Oh yeah... Lace em up with DT Swiss Comps and BRASS nipples. Signature Clyde build.


----------



## big_shmoop (Jan 21, 2016)

Thanks for the feedback.

The Blunts were also on my list and it's good to hear you've had success with them. It's funny you mention the HP2's/DT Swiss/Brass combo because that would probably be the way I'd go if I have my LBS build the wheels.

I'm gonna stop by there after I grab lunch so I'll talk them about the Bike Hub Store option as well.


----------



## One Pivot (Nov 20, 2009)

Stans uses cheap asian hubs and marks them up drastically. Nothing wrong with asian hubs, but they're supposed to be affordable hubs. Paying hundreds for a cheap hub kinda defeats the purpose. If you're gonna spend that kinda money, get a nice hub like a hope. 

BHS hubs are great, and affordable. They're not really intended to be ordered through your lbs. You can log onto the site yourself and purchase them without markup from your shop. 

WTB makes an I25 rim, thats about the same weight as a flow, same width, but its a real tubeless rim intended to use real tubeless tires. Stans rims are not. 

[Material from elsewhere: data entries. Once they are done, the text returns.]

(** The tasks handed to [asyncio.gather]: one per registered collector
    that has an entry in the configuration, in registry order.
    [gather(..., return_exceptions=True)] yields their outcomes in the
    same order. *)
Fixpoint collection_tasks (now : Q) (collection_config : gmap string Item)
    (collectors : Registry) : list Outcome :=
  match collectors with
  | [] => []
  | (collector_name, collector) :: rest =>
      match collection_config !! collector_name with
      | Some config =>
          _collect_from_source now collector config
            :: collection_tasks now collection_config rest
      | None => collection_tasks now collection_config rest
      end
  end.

(** The loop [for i, (collector_name, collector) in
    enumerate(self.collectors.items())]: [i] counts the registry
    entries, and [collection_results[i]] is read for each configured
    one. *)
Fixpoint read_results (collection_config : gmap string Item)
    (collection_results : list Outcome) (i : nat) (collectors : Registry)
    (acc : Collected) : result Collected :=
  match collectors with
  | [] => Ok acc
  | (collector_name, _) :: rest =>
      match collection_config !! collector_name with
      | Some _ =>
          match nth_error collection_results i with
          | None => Raise (Exn "IndexError" "list index out of range")
          | Some (Raised _) =>
              read_results collection_config collection_results (S i) rest
                {| results := dict_set collector_name [] (results acc);
                   failed_collectors :=
                     failed_collectors acc ++ [collector_name] |}
          | Some (Returned result) =>
              read_results collection_config collection_results (S i) rest
                {| results := dict_set collector_name result (results acc);
                   failed_collectors := failed_collectors acc |}
          | Some ReturnedNone =>
              Raise (Exn "TypeError" "object of type 'NoneType' has no len()")
          end
      | None =>
          read_results collection_config collection_results (S i) rest acc
      end
  end.

Definition collect_all_data (collectors : Registry)
    (collection_config : option (gmap string Item)) (now : Q)
  : result Collected :=
  let empty := {| results := []; failed_collectors := [] |} in
  match collectors with
  | [] => Ok empty
  | _ =>
      let collection_config :=
        match collection_config with
        | None => default_config
        | Some config => config
        end in
      let collection_results :=
        collection_tasks now collection_config collectors in
      match collection_results with
      | [] => Ok empty
      | _ => read_results collection_config collection_results O collectors
               empty
      end
  end.

(** The configuration built by [collect_technology_data]. *)
Definition technology_config (limit : Z) : gmap string Item :=
  let twitter_limit := Z.max (limit / 3) 10 in
  let reddit_limit := Z.max (limit / 3) 10 in
  let news_limit := Z.max (limit / 3) 10 in
  list_to_map
    [("twitter",
      kwargs_of [("query", PStr "#technology OR #AI OR #machinelearning");
                 ("limit", PInt twitter_limit)]);
     ("reddit",
      kwargs_of [("subreddit", PStr "technology"); ("limit", PInt reddit_limit)]);
     ("news",
      kwargs_of [("query", PStr "artificial intelligence technology");
                 ("limit", PInt news_limit)])].

Definition collect_technology_data (collectors : Registry) (limit : Z)
    (now : Q) : result Collected :=
  collect_all_data collectors (Some (technology_config limit)) now.
(** ** A chain that cannot be opened *)

(** On a panel that never fails, opening a chain one of whose modules
    has no string for its role raises a [TypeError] whatever the other
    modules are: the chain is selected and buttons 0 and 1 are drawn, but
    no module button is drawn or registered. *)
Theorem chain_with_roleless_module_does_not_open (c : Chain.t) (st : Controller) :
  ready st ->
  Exists (fun m => forall r, Mod.role m <> Str r) (Chain.modules c) ->
  exists st',
    loadChain c st = Threw TypeError st' /\ currentChain st' = Some c /\
    buttonTexts st' = <[1 := Chain.name c]> {[0 := Str "Show Chains"]} /\
    drawn st' = <[1 := chainFace c]> {[0 := showChainsFace]} /\
    buttonStates st' = {[1 := headerState c]}.
Proof.
  intros Hready Hmissing.
  destruct (loadChain_missing_role c st Hmissing) as (st' & Hload & Hcur).
  exists st'. split; [exact Hload|]. split; [exact Hcur|].
  unfold loadChain in Hload.
  set (sc := with_currentChain (Some c) st) in *.
  assert (Hc : ready sc) by exact Hready.
  set (s0 := resetDeck sc) in *.
  assert (H0 : ready s0) by by apply (keeps_ready _ _ (keeps_resetDeck sc)).
  destruct (resetDeck_ready sc Hc) as (Ht0 & Hp0 & Hs0). fold s0 in Ht0, Hp0, Hs0.
  unfold createShowChainsButton in *.
  set (o := {| opt_fontSize := Some 16; opt_color := _; opt_backgroundColor := _;
               opt_cornerRadius := _; opt_midiChannel := _ |}) in *.
  destruct (setButtonText_ready 0 (Str "Show Chains") o s0 H0) as (Ht1 & Hp1 & Hs1 & _).
  set (s1 := setButtonText 0 (Str "Show Chains") o s0) in *.
  assert (H1 : ready s1) by by apply (keeps_ready _ _ (keeps_setButtonText _ _ _ s0)).
  assert (Hcur1 : currentChain s1 = Some c).
  { subst s1 s0.
    by rewrite (keeps_current _ _ (keeps_setButtonText _ _ _ _)),
               (keeps_current _ _ (keeps_resetDeck _)). }
  unfold createChainNameButton in Hload. rewrite Hcur1 in Hload.
  destruct (setButtonText_ready 1 (Chain.name c) (chainOptions (Chain.midiChannel c)) s1 H1)
    as (Ht2 & Hp2 & Hs2 & _).
  set (s2 := setButtonText 1 (Chain.name c) (chainOptions (Chain.midiChannel c)) s1) in *.
  unfold showModules in Hload. rewrite (mapM_layoutOf_missing _ Hmissing) in Hload.
  inversion Hload as [Hst]. unfold registerButtonAction, drawn. cbn.
  fold (drawn s2). rewrite Ht2, Hp2, Hs2, Ht1, Hp1, Hs1, Ht0, Hp0, Hs0.
  by rewrite !insert_empty.
Qed.
(** * BAC planner: a shallow embedding of the dosing calculator

    The two Python programs of the repository share [watson_tbw_liters] and
    [parse_bac] verbatim and differ in [Plan] / [make_plan]: the first keeps
    masses in grams, the second converts them to millilitres and adds the
    beverage table.  Python's [float] is IEEE 754 binary64, so every
    arithmetic step below is "exact result, then round to nearest, ties to
    even", on the data type [spec_float] of the Standard Library. *)

From Stdlib Require Import ZArith QArith Qround Qabs Qpower Qminmax Lia Lqa.
From Stdlib Require Import List Bool.
From Stdlib Require Import Strings.String Strings.Ascii.
From Stdlib Require Import Floats.SpecFloat.
Import ListNotations.
Open Scope Q_scope.

(* ================================================================== *)
(** ** Binary64 arithmetic *)

Module Binary64.

Definition prec : Z := 53.
Definition emax : Z := 1024.
Definition emin : Z := -1074.

Definition float := spec_float.

Definition pow2 (e : Z) : Q := 2 ^ e.

(** [flog2 q] is the binary exponent of a positive rational:
    [2^(flog2 q) <= q < 2^(flog2 q + 1)]. *)
Definition flog2 (q : Q) : Z :=
  let e0 := (Z.log2 (Qnum q) - Z.log2 (Zpos (Qden q)))%Z in
  if Qle_bool (pow2 e0) q then e0 else (e0 - 1)%Z.

(** Nearest integer, ties to the even one. *)
Definition rne (q : Q) : Z :=
  let f := Qfloor q in
  match Qcompare (q - inject_Z f) (1 # 2) with
  | Lt => f
  | Gt => (f + 1)%Z
  | Eq => if Z.even f then f else (f + 1)%Z
  end.

(** Mantissa and exponent of the binary64 number nearest to [q > 0]; the
    exponent is that of the binade of [q], never below [emin]
    (subnormals). *)
Definition round_mag (q : Q) : Z * Z :=
  let ex := Z.max (flog2 q - (prec - 1)) emin in
  (rne (q / pow2 ex), ex).

(** Canonical form: a mantissa that rounded up to [2^53] moves to the next
    binade, anything at or above [2^1024] is an infinity, a mantissa of
    [0] is a signed zero. *)
Definition pack (s : bool) (me : Z * Z) : float :=
  let (m, e) := me in
  let (m', e') :=
    if (m =? 2 ^ prec)%Z then (2 ^ (prec - 1), e + 1)%Z else (m, e) in
  match m' with
  | Zpos p => if (emax - prec <? e')%Z then S754_infinity s
              else S754_finite s p e'
  | _ => S754_zero s
  end.

(** [round64 szero q]: the double nearest to [q]; [szero] is the sign of
    the zero returned when [q] is exactly [0]. *)
Definition round64 (szero : bool) (q : Q) : float :=
  match Qcompare q 0 with
  | Eq => S754_zero szero
  | Lt => pack true (round_mag (- q))
  | Gt => pack false (round_mag q)
  end.

(** The rational a finite double stands for ([0] for the others). *)
Definition val (x : float) : Q :=
  match x with
  | S754_finite s m e =>
      (if s then - inject_Z (Zpos m) else inject_Z (Zpos m)) * pow2 e
  | _ => 0
  end.

Definition is_nan (x : float) : bool :=
  match x with S754_nan => true | _ => false end.

Definition is_zero (x : float) : bool :=
  match x with S754_zero _ => true | _ => false end.

Definition is_finite (x : float) : bool :=
  match x with S754_zero _ | S754_finite _ _ _ => true | _ => false end.

Definition fopp (x : float) : float := SFopp x.

Definition fadd (x y : float) : float :=
  match x, y with
  | S754_nan, _ | _, S754_nan => S754_nan
  | S754_infinity sx, S754_infinity sy =>
      if Bool.eqb sx sy then x else S754_nan
  | S754_infinity _, _ => x
  | _, S754_infinity _ => y
  | S754_zero sx, S754_zero sy => S754_zero (sx && sy)
  | _, _ => round64 false (val x + val y)
  end.

Definition fsub (x y : float) : float := fadd x (fopp y).

Definition fmul (x y : float) : float :=
  match x, y with
  | S754_nan, _ | _, S754_nan => S754_nan
  | S754_infinity _, S754_zero _ | S754_zero _, S754_infinity _ => S754_nan
  | S754_infinity sx, S754_infinity sy
  | S754_infinity sx, S754_finite sy _ _
  | S754_finite sx _ _, S754_infinity sy => S754_infinity (xorb sx sy)
  | S754_finite sx _ _, S754_zero sy
  | S754_zero sx, S754_finite sy _ _
  | S754_zero sx, S754_zero sy => S754_zero (xorb sx sy)
  | S754_finite sx _ _, S754_finite sy _ _ =>
      round64 (xorb sx sy) (val x * val y)
  end.

(** IEEE division; Python raises before dividing by a zero, see
    [py_truediv]. *)
Definition fdiv (x y : float) : float :=
  match x, y with
  | S754_nan, _ | _, S754_nan => S754_nan
  | S754_infinity _, S754_infinity _ | S754_zero _, S754_zero _ => S754_nan
  | S754_infinity sx, S754_finite sy _ _
  | S754_infinity sx, S754_zero sy
  | S754_finite sx _ _, S754_zero sy => S754_infinity (xorb sx sy)
  | S754_finite sx _ _, S754_infinity sy
  | S754_zero sx, S754_infinity sy
  | S754_zero sx, S754_finite sy _ _ => S754_zero (xorb sx sy)
  | S754_finite sx _ _, S754_finite sy _ _ =>
      round64 (xorb sx sy) (val x / val y)
  end.

(** Comparison of doubles: undefined on a NaN, the two zeros are equal. *)
Definition fcompare (x y : float) : option comparison :=
  match x, y with
  | S754_nan, _ | _, S754_nan => None
  | S754_infinity sx, S754_infinity sy =>
      Some (match sx, sy with
            | true, false => Lt | false, true => Gt | _, _ => Eq end)
  | S754_infinity s, _ => Some (if s then Lt else Gt)
  | _, S754_infinity s => Some (if s then Gt else Lt)
  | _, _ => Some (Qcompare (val x) (val y))
  end.

(** Python's [==], [<] and [<=] on floats. *)
Definition feqb (x y : float) : bool :=
  match fcompare x y with Some Eq => true | _ => false end.
Definition fltb (x y : float) : bool :=
  match fcompare x y with Some Lt => true | _ => false end.
Definition fleb (x y : float) : bool :=
  match fcompare x y with Some Lt | Some Eq => true | _ => false end.

(** The double written as the decimal literal [m]e[e], for instance
    [dec 2447 (-3)] for [2.447]. *)
Definition dec (m e : Z) : float := round64 false (inject_Z m * 10 ^ e).

(** Specification-level notions used to reason about rounding. *)
Definition pval (me : Z * Z) : Q := inject_Z (fst me) * pow2 (snd me).

Definition mag_ok (me : Z * Z) : Prop :=
  (0 <= fst me <= 2 ^ prec)%Z /\ (emin <= snd me)%Z
  /\ ((emin < snd me)%Z -> (2 ^ (prec - 1) <= fst me)%Z).

(** Doubles on the extended rational line: the infinities sit at
    [+-2^1024], just beyond every finite double. *)
Definition xval (x : float) : Q :=
  match x with
  | S754_infinity s => if s then - pow2 emax else pow2 emax
  | _ => val x
  end.

(** A datum that is not a NaN and, when finite, lies inside the range. *)
Definition in_range (x : float) : Prop :=
  match x with
  | S754_nan => False
  | S754_finite _ _ _ => - pow2 emax < val x /\ val x < pow2 emax
  | _ => True
  end.

(** The value [round64] lands on, as a function of the rational alone. *)
Definition clampq (q : Q) : Q :=
  match Qcompare q 0 with
  | Eq => 0
  | Gt => Qmin (pval (round_mag q)) (pow2 emax)
  | Lt => - Qmin (pval (round_mag (- q))) (pow2 emax)
  end.

(** A rational that is itself a finite double. *)
Definition representable (r : Q) : Prop :=
  is_finite (round64 false r) = true /\ val (round64 false r) == r.


End Binary64.
Export Binary64.

Declare Scope float_scope.
Delimit Scope float_scope with flt.
Infix "+" := fadd : float_scope.
Infix "-" := fsub : float_scope.
Infix "*" := fmul : float_scope.
Infix "/" := fdiv : float_scope.
Notation "- x" := (fopp x) : float_scope.

(* ================================================================== *)
(** ** The Python run-time the program relies on *)

Module Py.

Inductive exn := ValueError | OverflowError | ZeroDivisionError.

Inductive result (A : Type) : Type :=
| Ok (a : A)
| Raise (e : exn).
Arguments Ok {A} a.
Arguments Raise {A} e.

Definition bind {A B} (c : result A) (k : A -> result B) : result B :=
  match c with Ok a => k a | Raise e => Raise e end.

Definition returns {A} (c : result A) : bool :=
  match c with Ok _ => true | Raise _ => false end.

(** A [str] is a sequence of Unicode code points. *)
Definition char := N.
Definition str := list char.

Definition str_eqb (a b : str) : bool :=
  if list_eq_dec N.eq_dec a b then true else false.

(** [int -> float] as done by a mixed [float * int]: correctly rounded,
    [OverflowError] when the integer is beyond the doubles. *)
Definition float_of_int (z : Z) : result float :=
  match round64 false (inject_Z z) with
  | S754_infinity _ => Raise OverflowError
  | f => Ok f
  end.

(** The least magnitude of an [int] that no longer converts:
    [2^1024 - 2^970], halfway between the largest double and [2^1024]. *)
Definition int_float_limit : Z := (2 ^ 1024 - 2 ^ 970)%Z.

(** [x / y] on floats. *)
Definition py_truediv (x y : float) : result float :=
  if is_zero y then Raise ZeroDivisionError else Ok (fdiv x y).

(** [str.isspace] for one code point. *)
Definition isspace (c : char) : bool :=
  ((9 <=? c) && (c <=? 13) || (28 <=? c) && (c <=? 32) || (c =? 133)
   || (c =? 160) || (c =? 5760) || (8192 <=? c) && (c <=? 8202)
   || (c =? 8232) || (c =? 8233) || (c =? 8239) || (c =? 8287)
   || (c =? 12288))%N.

Fixpoint lstrip (s : str) : str :=
  match s with
  | c :: r => if isspace c then lstrip r else s
  | [] => []
  end.

Definition rstrip (s : str) : str := rev (lstrip (rev s)).

(** [s.strip()] *)
Definition strip (s : str) : str := rstrip (lstrip s).

(** [s.lower()] on plain text (see [plain_char] below): the letters A to
    Z are mapped, every other character is carried through.  The case
    mappings beyond ASCII are not modelled, and no statement is made
    about [lower] on a text that could need them. *)
Definition lower_char (c : char) : char :=
  if ((65 <=? c) && (c <=? 90))%N then (c + 32)%N else c.

Definition lower (s : str) : str := map lower_char s.

(** [s.replace(" ", "")] *)
Definition remove_spaces (s : str) : str :=
  filter (fun c => negb (c =? 32)%N) s.

Fixpoint startswith (s p : str) {struct p} : bool :=
  match p, s with
  | [], _ => true
  | a :: p', b :: s' => (a =? b)%N && startswith s' p'
  | _ :: _, [] => false
  end.

(** [x in s] *)
Fixpoint contains (x s : str) : bool :=
  startswith s x
  || match s with [] => false | _ :: r => contains x r end.

(** [s.endswith(suf)] *)
Definition endswith (s suf : str) : bool := startswith (rev s) (rev suf).

(** [s[: -n]] for [n = len(suf)]; [s[:-0]] is [s[:0]], the empty string. *)
Definition drop_last (n : nat) (s : str) : str :=
  match n with
  | O => []
  | _ => firstn (List.length s - n) s
  end.

(** Code points of a literal given in UTF-8. *)
Fixpoint utf8_decode (fuel : nat) (b : list N) : str :=
  match fuel with
  | O => []
  | S fuel' =>
      match b with
      | [] => []
      | b0 :: r =>
          if (b0 <? 128)%N then b0 :: utf8_decode fuel' r
          else if (b0 <? 224)%N then
            match r with
            | b1 :: r' =>
                ((b0 mod 32) * 64 + b1 mod 64)%N :: utf8_decode fuel' r'
            | _ => [65533%N]
            end
          else if (b0 <? 240)%N then
            match r with
            | b1 :: b2 :: r' =>
                ((b0 mod 16) * 4096 + (b1 mod 64) * 64 + b2 mod 64)%N
                :: utf8_decode fuel' r'
            | _ => [65533%N]
            end
          else
            match r with
            | b1 :: b2 :: b3 :: r' =>
                ((b0 mod 8) * 262144 + (b1 mod 64) * 4096
                 + (b2 mod 64) * 64 + b3 mod 64)%N
                :: utf8_decode fuel' r'
            | _ => [65533%N]
            end
      end
  end.

Definition lit (s : string) : str :=
  let b := map N_of_ascii (list_ascii_of_string s) in
  utf8_decode (List.length b) b.

End Py.
Export Py.

Notation "x <- c ;; k" := (bind c (fun x => k))
  (at level 61, c at next level, right associativity).

(* ------------------------------------------------------------------ *)
(** *** [float(s)] on a string *)

Module PyFloat.

(** The zeros of the decimal digits of Unicode 14.0 (general category
    Nd, the tables of CPython 3.11), ASCII first: each is followed by
    its digits one to nine.  [float] reads every one of them as it reads
    [0] to [9]. *)
Definition decimal_zeros : list N :=
  [48; 1632; 1776; 1984; 2406; 2534; 2662; 2790; 2918; 3046; 3174; 3302;
   3430; 3558; 3664; 3792; 3872; 4160; 4240; 6112; 6160; 6470; 6608; 6784;
   6800; 6992; 7088; 7232; 7248; 42528; 43216; 43264; 43472; 43504; 43600;
   44016; 65296; 66720; 68912; 69734; 69872; 69942; 70096; 70384; 70736;
   70864; 71248; 71360; 71472; 71904; 72016; 72784; 73040; 73120; 92768;
   92864; 93008; 120782; 120792; 120802; 120812; 120822; 123200; 123632;
   125264; 130032]%N.

Definition decimal_value (c : char) : option N :=
  match find (fun z => (z <=? c) && (c <? z + 10))%N decimal_zeros with
  | Some z => Some (c - z)%N
  | None => None
  end.

Definition is_digit (c : char) : bool :=
  match decimal_value c with Some _ => true | None => false end.

(** White space for [float]: tab to carriage return and the space among
    the ASCII characters (the separators U+001C to U+001F are not), and
    every white-space character beyond ASCII. *)
Definition float_isspace (c : char) : bool :=
  ((9 <=? c) && (c <=? 13) || (c =? 32) || (128 <=? c) && isspace c)%N.

Fixpoint float_lstrip (s : str) : str :=
  match s with
  | c :: r => if float_isspace c then float_lstrip r else s
  | [] => []
  end.
(** * MakakaArchive: the container format of [makakatool.cpp]

    A shallow embedding of the archive writer ([createArchive]), the two
    readers ([extractArchive], [listArchiveContents]) and the codec wrappers
    ([compressWithLZMA], [compressWithZSTD], [decompressZSTD]), followed by
    the properties of the format that the specification states.

    Conventions of the embedding.
    - Integers of the program are [Z]; a [w]-byte object is stored and
      loaded little-endian ([le_split], [le_combine]) and conversions to a
      narrower type are written as [mod 2 ^ width].
    - [std::vector<uint8_t>] is [list byte]; [std::string] is [string], read
      and written through its bytes.
    - The file system and the liblzma / libzstd entry points are external:
      they are parameters ([filesystem], [lzma_api], [zstd_api]).
    - A function that can throw, or read an object that was never written,
      has an [outcome]: [Ret], [Throw] or [Undef].  Allocation is assumed to
      succeed below [vector_max_size].
    - What [std::filesystem] and an output stream do with a destination is
      the file system's answer, given the directories and files the run has
      made so far ([fs_create_directories], [fs_ofstream]). *)

From Stdlib Require Import ZArith List String Ascii Lia Bool.
From coqutil Require Import Byte Word.LittleEndianList.
Import ListNotations.
Local Open Scope string_scope.
Local Open Scope list_scope.
Local Open Scope Z_scope.

(** ** Exceptions and outcomes *)

Inductive exn : Type :=
| runtime_error (what : string)
| length_error (what : string)
| filesystem_error (what : string).

(** A pure computation that may throw. *)
Definition result (A : Type) : Type := (exn + A)%type.

Inductive outcome (S A : Type) : Type :=
| Ret (a : A) (s : S)
| Throw (e : exn) (s : S)
| Undef.
Arguments Ret {S A} a s.
Arguments Throw {S A} e s.
Arguments Undef {S A}.

Module Proc.
Definition M (S A : Type) : Type := S -> outcome S A.

Definition ret {S A} (a : A) : M S A := fun s => Ret a s.

Definition bind {S A B} (c : M S A) (k : A -> M S B) : M S B :=
  fun s =>
    match c s with
    | Ret a s' => k a s'
    | Throw e s' => Throw e s'
    | Undef => Undef
    end.

Definition throw {S A} (e : exn) : M S A := fun s => Throw e s.

Definition undef {S A} : M S A := fun _ => Undef.

(** Reading a scalar whose object was not (wholly) written. *)
Definition use {S A} (v : option A) : M S A :=
  match v with
  | Some a => ret a
  | None => undef
  end.

Definition lift {S A} (r : result A) : M S A :=
  match r with
  | inl e => throw e
  | inr a => ret a
  end.

Definition when {S} (b : bool) (c : M S unit) : M S unit :=
  if b then c else ret tt.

If you absolutely insist on using regular non tubeless tires ghetto converted to tubeless, go stans. If you want to run true tubeless (any of the "tubeless ready" tires), go with something like a WTB rim. Most rims are tubeless ready and made to tubeless standards these days, except stans.


----------



## sgtrobo (Aug 19, 2014)

i have a pair of Stan's. I have Flows on my Stumpy FSR and Arch's on my Fargo. Both with DT350 hubs. Love 'em both (~245 lbs)


----------



## TooTallUK (Jul 5, 2005)

WTB rims are designed to work with WTB tires and not with anything else. I've run Stans Flow for years and never had any problem with them running any tire (apart from WTB, because they are designed for their own propriety system).
I'd also have a look at the new Hope hubs. I've never been a fan (too noisy) but the new hubs have adapters for every axle size & width and they now have improved pawls.

Here's a good quick intro to tubeless tire standards
Why Isn't Road Tubeless More Popular? Part One - How We Got Here - Bikerumor


----------



## 11053 (Sep 19, 2009)

TooTallUK said:


> WTB rims are designed to work with WTB tires and not with anything else. I've run Stans Flow for years and never had any problem with them running any tire (apart from WTB, because they are designed for their own propriety system).


Incorrect info on WTB rims being only designed to work with WTB tires.
Simply not true.
Lots of tires from a variety of manufacturers work on WTB rims.
Five Questions: WTB's Jason Moeschler on Wheel and Tire Design - Pinkbike


----------



## walkerhoundvm (Jun 27, 2008)

I'm about the same weight range and have been running Stan's ArchEX for years. Originally on Stan's hubs, though recently I built up two pairs on Hope pro2 hubs for about what I would have paid for the base Stan's. It's hard to get those prices now, with someone else building, but I've been very happy with both original and home built wheelsets.


----------



## blacksheep5150 (Oct 22, 2014)

Stans are good inexpensive wheels in my opinion , ( which don't mean much ) I had a pair of flow ex on my 29er and never no issues . Now on my cyclocross with stans iron cross ,on a steep climb I had the drive side bearing come apart and it made for a long walk back.i read where bigger guys were having issues (260lb myself) with there rear bearings so at that point I switched to Chris king hubs .maybe the new hub has stronger bearings ..now on to the wtb statement ... I have i24 carbon wtb rims on my mountain bike now with a maxxis minion ss on rear and a schwalbe hans demp on the front , they don't leak or burp during rides . so if there was a problem running different tires on wtb rims , I have not had any ..


----------



## Skywalker29 (Nov 24, 2012)

I am 250# and had Mike See build me a wheel see. Wtb i29 on Hope 240s with brass nipples. 32 holes. Best decision ever. Wider rim. 29mm on my trek Superfly. 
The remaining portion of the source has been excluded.